A Junta de Freguesia da Fajã da Ovelha está preocupada com o estado de degradação dos espaços de lazer na Fonte do Bispo, um “must” da natureza endémica madeirense. O presidente da Junta, Gabriel Neto, levou as preocupações ao responsável pelo Instituto das Florestas e Conservação da Natureza (IFCN), nomeadamente a apresentação de um plano de revitalização de toda a área.
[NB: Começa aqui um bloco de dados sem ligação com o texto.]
Lemma pg_tables_wf {A} (o : StoreOp A) d : tables_wf d → usable o d → tables_wf (pg o d).2.
Proof.
  intros [Hs Hg Hc Ho Hm] Hu. split; [by apply pg_wf|..]; destruct o; cbn [pg]; try done; simpl in *;
    unfold CreateUser, UpdateUserProfile, CreateGroup, Gen.AddGroupMembers, AddGroupMember, RemoveGroupMember, LockConversation, VisibleOwners, MutedOwners,
      SetUserConversationOpt, CreateUserConversations, InsertMessage, GetMessages, RenewOnlineConns, ListOnlineConns, executing, reading;
    unfold Gen.CreateUser, Gen.UpdateUserProfile, Gen.CreateGroup, Gen.AddGroupMembers, Gen.AddGroupMember, Gen.RemoveGroupMember, Gen.InsertConversationIfMissing,
      Gen.SetUserConversationOpt, Gen.CreateUserConversations, Gen.InsertMessage;
    repeat match goal with
    | |- context [match ?x with Some _ => _ | None => _ end] => destruct x eqn:?
    | |- context [if ?b then _ else _] => destruct b eqn:?
    end; simpl; try done; auto with keyed.
  - apply keyed_fmap; [|done]. intros c. by destruct (_ && _).
  - intros k c. rewrite map_lookup_filter_Some. intros [? _]. by apply Ho.
  - by apply client_append.
Qed.

Fixpoint gorm_alike (s : GormStore) (cs : list Call) (d g : Db) : Prop :=
  match cs with
  | [] => g = d
  | call o :: cs' => same_answer o (pg o d).1 (Some (gorm s o g).1) ∧ gorm_alike s cs' (pg o d).2 (gorm s o g).2
  end.

Lemma gorm_alike_laws s cs : ∀ d, GormLaws false (gs_db s) → tables_wf d → usable_all cs d → gorm_alike s cs d d.
Proof.
  induction cs as [|[A o] cs IH]; intros d L W; [done|]. intros [Hu Hcs]. destruct (gorm_agrees s L d W o Hu) as [Ha Hs].
  split; [done|]. rewrite Hs. apply IH; [done|by apply pg_tables_wf|done].
Qed.

(** [New] only gives connections that count changed rows. *)
Lemma New_laws `{GO : Gorm.GormOpen} driver dsn s : Gorm.New driver dsn = Ok s → GormLaws false (gs_db s).
Proof.
  unfold Gorm.New, Gorm.checkMysqlDsn. destruct (driver =? "mysql")%string; simpl.
  - destruct (ParseDSN dsn) as [[[] []]|] eqn:E; try done. destruct (Gorm.gorm_Open _ true) as [db|] eqn:Eo; intros [= <-].
    exact (Gorm.open_mysql dsn db _ Eo E eq_refl).
  - destruct (Gorm.gorm_Open _ true) as [db|] eqn:Eo; intros [= <-]. exact (Gorm.open_postgres dsn db Eo).
Qed.

(** Why [New] refuses CLIENT_FOUND_ROWS: a duplicate would be reported as inserted. *)
Lemma found_rows_hide_duplicates s m d :
  GormLaws true (gs_db s) → existsb (Gen.conflicts m) (messages d) = true → Gorm.InsertMessage s m d = (Ok true, d).
Proof. intros L E. unfold Gorm.InsertMessage. by rewrite (create_nothing _ _ L model_Message). Qed.

(** A transaction takes effect as a whole or not at all, and the view handed to its callback starts no other. *)
Lemma WithTx_atomic `{GT : GormTx} s fn d :
  gs_inTx s = false →
  ∃ tx, gs_inTx tx = true ∧ Gorm.Close tx = false ∧
    Gorm.WithTx s fn d = match fn tx d with (Ok _, d') => (Ok tt, d') | (Err e, _) => (Err e, d) end ∧
    ∀ fn' d', Gorm.WithTx tx fn' d' = (Err (ESentinel store_ErrNestedTx), d').
Proof.
  intros E. unfold Gorm.WithTx. rewrite E. destruct (transaction_runs (gs_db s) (λ tx, fn (mkGorm tx true true)) d) as [tx ->].
  by exists (mkGorm tx true true).
Qed.


(** ** A reference connection

    Statements answered in table order; an update reports [count] rows of those it matched. *)
Definition refDB (foundRows : bool) (count : Z → Z) : DB := {|
  db_Find R from p leb limit d := (Ok (cut limit (sortBy leb (keep p (from d)))), d);
  db_First R from p d := (match keep p (from d) with r :: _ => Ok r | [] => Err (ESentinel gorm_ErrRecordNotFound) end, d);
  db_Count R from p d := (Ok (Z.of_nat (length (keep p (from d)))), d);
  db_Create R M oc r d :=
    if existsb (unique r) (scan d) then
      match oc with
      | Refuse => (Err (ESentinel gorm_ErrDuplicatedKey), d)
      | DoNothing => (Ok (if foundRows then 1 else 0), d)
      | DoUpdates f => (Ok 1, update_rows (λ cur, if unique r cur then f r cur else cur) d)
      end
    else (Ok 1, append r d);
  db_CreateInBatches R M rs size d :=
    match insert_all rs d with
    | Some d' => (Ok (Z.of_nat (length rs)), d')
    | None => (Err (ESentinel gorm_ErrDuplicatedKey), d)
    end;
  db_Update R M p f d := (Ok (count (Z.of_nat (length (keep p (scan d))))), update_rows (λ r, if p r then f r else r) d);
  db_Delete R M p d := (Ok (Z.of_nat (length (keep p (scan d)))), discard p d) |}.

Lemma refDB_laws foundRows count : (∀ n, 0 ≤ n → 0 ≤ count n ≤ n) → GormLaws foundRows (refDB foundRows count).
Proof.
  intros Hc. split; simpl; intros.
  - eexists. split_and!; [..|done]; unfold sortBy; [apply merge_sort_Permutation|by apply Sorted_merge_sort].
  - destruct (keep p (from d)) as [|r l]; [by right|left]. exists r. split; [left|done].
  - done.
  - by rewrite H.
  - by rewrite H.
  - by rewrite H.
  - rewrite H. by eexists.
  - done.
  - eexists. split; [|done]. apply Hc. lia.
  - done.
Qed.

#[local] Instance dsnLib : ConfigLib := {| ParseCIDR := λ _, None; ParseDSN := λ dsn, if (dsn =? "app@tcp(db)/nexo?parseTime=true")%string then Some (mkDsn false true) else None |}.

(** PostgreSQL counts matched rows; on MySQL the updates find the values already set. *)
#[local] Program Instance refOpen : Gorm.GormOpen := {|
  Gorm.gorm_Open dialector _ :=
    match dialector with
    | Gorm.mysql_Open dsn => Ok (refDB (match ParseDSN dsn with Some p => Dsn_ClientFoundRows p | None => false end) (λ _, 0))
    | Gorm.postgres_Open _ => Ok (refDB false (λ n, n))
    end |}.
Next Obligation. intros dsn db [= <-]. by apply refDB_laws. Qed.
Next Obligation. intros dsn db p [= <-] E _. simpl in E. rewrite E. by apply refDB_laws. Qed.

Lemma emptyDb_tables_wf : tables_wf emptyDb.
Proof. split; [apply emptyDb_wf|by apply map_Forall_empty..|constructor]. Qed.

Definition gorm_calls : list Call :=
  calls ++ [call (OUpdateUserProfile "u1" None None None 1); call (OUpdateUserProfile "u9" None None None 1);
            call (OSetUserConversationOpt "u2" "sg_g" (Some 1) None); call (OInsertMessage (mkMessage "sg_g" 2 "s2" "c1" "u1" "" "g" 2 1 "hi" 7 7));
            call (OGetMessages [mkMessageKey "sg_g" 1; mkMessageKey "sg_g" 7]); call (ORemoveGroupMember "g" "u2"); call (ORemoveGroupMember "g" "u2")].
Gabriel Neto sugeriu ao presidente do IFCN a eliminação das espécies infestantes, a plantação de espécies autóctones e a recuperação dos espaços de lazer no posto florestal na Fonte do Bispo. O autarca afirma ter saído da reunião com o eng. Manuel Filipe “satisfeito”, uma vez que se “mostrou sensível às reivindicações da Junta de Freguesia. Aliás, o IFCN já deu inicio à recuperação do Posto Florestal, enquadrado num projeto regional de recuperação das casas que têm vindo a desenvolver”.
De acordo com o plano de revitilzação proposto pela Junta de Freguesia da Fajã da Ovelha, a Fonte do Bispo merece, pelas suas características, um outro olhar: “É um espaço florestal que se distingue pela sua longínqua existência, e por conservar legados de grande valor. É muitas vezes considerado o pulmão da Fajã da Ovelha. São dali que partem os afluentes das principais ribeiras e ribeiros da freguesia. Implantado próximo dos maias belos planaltos da região, chegando à Fonte do Bispo o melhor mesmo é parar, ouvir, olhar e partir para uma viagem dos sentidos”.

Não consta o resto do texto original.